WHAT YOU WILL DO: Lines from the entries below that hold "with" form the answer; copy all of them.

===== INPUT MATERIAL =====

(** Take the rest of the header. *)
Definition fill_header (d : FrameDecoder) (data : list Z) : option (FrameDecoder * list Z) :=
  if _size (_writable_buffer d) <? headerSize d then
    take_bytes d data (Z.min (zlen data) (headerSize d - _size (_writable_buffer d)))
  else Some (d, data).

(** When exactly the header is there, read the frame size and make room. *)
Definition read_header (d : FrameDecoder) : option FrameDecoder :=
  if _size (_writable_buffer d) =? headerSize d then
    let* body := GetPacketBodySize (contents (_writable_buffer d)) (headerSize d) in
    let fs := u32 (headerSize d + body) in
    let* w := reserve (_writable_buffer d) fs in
    Some (mkD w (_buffer d) (headerSize d) fs (fatal_logs d))
  else Some (if frameSize d =? 0 then log_fatal d else d).

(** Take body bytes, as many as there are and the frame still needs. *)
Definition fill_body (d : FrameDecoder) (data : list Z) : option (FrameDecoder * list Z) :=
  if _size (_writable_buffer d) <? frameSize d then
    let bytes := frameSize d - _size (_writable_buffer d) in
    let bytes := if zlen data <? bytes then zlen data else bytes in
    let d := if frameSize d <? bytes then log_fatal d else d in
    take_bytes d data bytes
  else Some (log_fatal d, data).

(** The frame is complete: pass it on and prepare for the next one. *)
Definition finish_frame (d : FrameDecoder) (s : Env) : option (FrameDecoder * Env) :=
  match onPacket with
  | None => let* d := Restart d (sole s) in Some (d, s)
  | Some f =>
      let r := to_readable (_writable_buffer d) in
      let* st := r in
      let '(s, ft) := f s (st_data st) (headerSize d) in
      let r := match ft with Taken => None | _ => Some st end in
      let '(w, r) := try_recycle r (match ft with Released => true | _ => false end) in
      let* d := Restart (set_writable d w) (sole s) in
      let d := match _buffer d with
               | None => mkD (_writable_buffer d) r (headerSize d) (frameSize d) (fatal_logs d)
               | Some _ => d
               end in
      Some (d, s)
  end.

(** One iteration of [while (length > 0)]; the boolean is [false] after a [break]. *)
Definition iteration (d : FrameDecoder) (data : list Z) (s : Env)
  : option (FrameDecoder * list Z * Env * bool) :=
  let* (d, data) := start_frame d data in
  let* (d, data) := fill_header d data in
  if _size (_writable_buffer d) <? headerSize d then
    let d := if zlen data =? 0 then d else log_fatal d in
    Some (d, data, s, false)
  else
    let* d := read_header d in
    let* (d, data) := fill_body d data in
    if _size (_writable_buffer d) =? frameSize d then
      let* (d, s) := finish_frame d s in
      Some (d, data, s, true)
    else if frameSize d <? _size (_writable_buffer d) then None
    else Some (d, data, s, false).

Fixpoint push_loop (fuel : nat) (d : FrameDecoder) (data : list Z) (s : Env)
  : option (FrameDecoder * Env) :=
  match fuel with
  | O => None
  | S fuel =>
      if 0 <? zlen data then
        let* (d, data, s, continue) := iteration d data s in
        if (continue : bool) then push_loop fuel d data s else Some (d, s)
      else Some (d, s)
  end.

=====

ANSWER AREA:
  match onPacket with
      let r := match ft with Taken => None | _ => Some st end in
      let '(w, r) := try_recycle r (match ft with Released => true | _ => false end) in
      let d := match _buffer d with
  match fuel with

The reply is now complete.